__Task material__
Lemma epochs_restart ctx (s s0 : epoch_state X) :
  (∀ k e, epochs s !! k = Some e → Identifier e = k) → epochs s0 = ∅ →
  ∃ s', epochs_InitGenesis ctx (epochs_ExportGenesis s) s0 = (Ok tt, s') ∧
    epochs s' = init_epoch ctx <$> epochs s ∧ es_ext s' = es_ext s0.
Proof.
  intros Hk E0. destruct (init_total ctx (epochs_ExportGenesis s) s0) as [s' Hrun]. exists s'. split; [done|]. split.
  - apply map_eq. intros k. rewrite (init_lookup _ _ _ _ k (NoDup_all_ids s Hk) Hrun), E0, lookup_empty, lookup_fmap.
    destruct (list_find (λ e, Identifier e = k) (AllEpochInfos s)) as [[i e]|] eqn:Ef.
    + apply list_find_Some in Ef as (Hl & <- & _). apply list_elem_of_lookup_2 in Hl.
      apply list_elem_of_fmap in Hl as ([k' e'] & -> & He). apply elem_of_kv_iter in He.
      pose proof (Hk _ _ He) as <-. simpl. by rewrite He.
    + destruct (epochs s !! k) as [e|] eqn:Ee; [|done]. apply list_find_None in Ef. rewrite Forall_forall in Ef.
      exfalso. apply (Ef e); [|by apply Hk]. apply list_elem_of_fmap. exists (k, e). split; [done|]. by apply elem_of_kv_iter.
  - clear E0. revert s0 Hrun. unfold epochs_InitGenesis. generalize (epochs_ExportGenesis s) as l.
    induction l as [|e l IH]; intros s0 Hrun; simpl in Hrun; [by inv_ok|].
    apply bind_ok in Hrun as ([] & s1 & [= <-] & Hrun). by apply IH in Hrun.
Qed.
End epochs_restart.

Section module_restarts.
Context {C D X : Type} `{SdkCoinsLaws C, SdkDecLaws D, !DecCoins D, !DecCoinsLaws D, Ethermint, SdkAddressLaws, EthAddressLaws}.
Context `{Erc20Abi, !AccountKeeper C X, !BankKeeper C X, !DistrKeeper C X, !StakingKeeper X, !EvmKeeper X, !BankMeta X}.
Context `{!AccountTypes X, !BankLaws C X, !StakingLaws X, !EvmLaws C X}.

(** The accounts of the modules that have one exist or are created. *)
Definition with_account : list string :=
  [erc20_ModuleName; claims_ModuleName; inflation_ModuleName; incentives_ModuleName].
Hypothesis accounts : ∀ name (x : X), name ∈ with_account → ∃ x', HasModuleAccount (C := C) name x = (Ok true, x').

(** *** Token pairs *)

Lemma pairs_listed (s : erc20_state X) tp :
  registry_inv s → tp ∈ GetTokenPairs s ↔ e_pairs s !! GetID tp = Some tp.
Proof.
  intros [R1 _ _]. unfold GetTokenPairs. rewrite list_elem_of_fmap. split.
  - intros ([id tp'] & -> & Hid). apply elem_of_kv_iter in Hid. simpl. by destruct (R1 _ _ Hid) as (<- & _).
  - intros Hid. exists (GetID tp, tp). split; [done|]. by apply elem_of_kv_iter.
Qed.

__What needs to be done__
For the listing above, print only the lines starting at the line containing "list_elem_of_lookup_2 in Hl." and ending at the line containing "exfalso. apply (Ef", exactly, both included.

__Completed task__
    + apply list_find_Some in Ef as (Hl & <- & _). apply list_elem_of_lookup_2 in Hl.
      apply list_elem_of_fmap in Hl as ([k' e'] & -> & He). apply elem_of_kv_iter in He.
      pose proof (Hk _ _ He) as <-. simpl. by rewrite He.
    + destruct (epochs s !! k) as [e|] eqn:Ee; [|done]. apply list_find_None in Ef. rewrite Forall_forall in Ef.
      exfalso. apply (Ef e); [|by apply Hk]. apply list_elem_of_fmap. exists (k, e). split; [done|]. by apply elem_of_kv_iter.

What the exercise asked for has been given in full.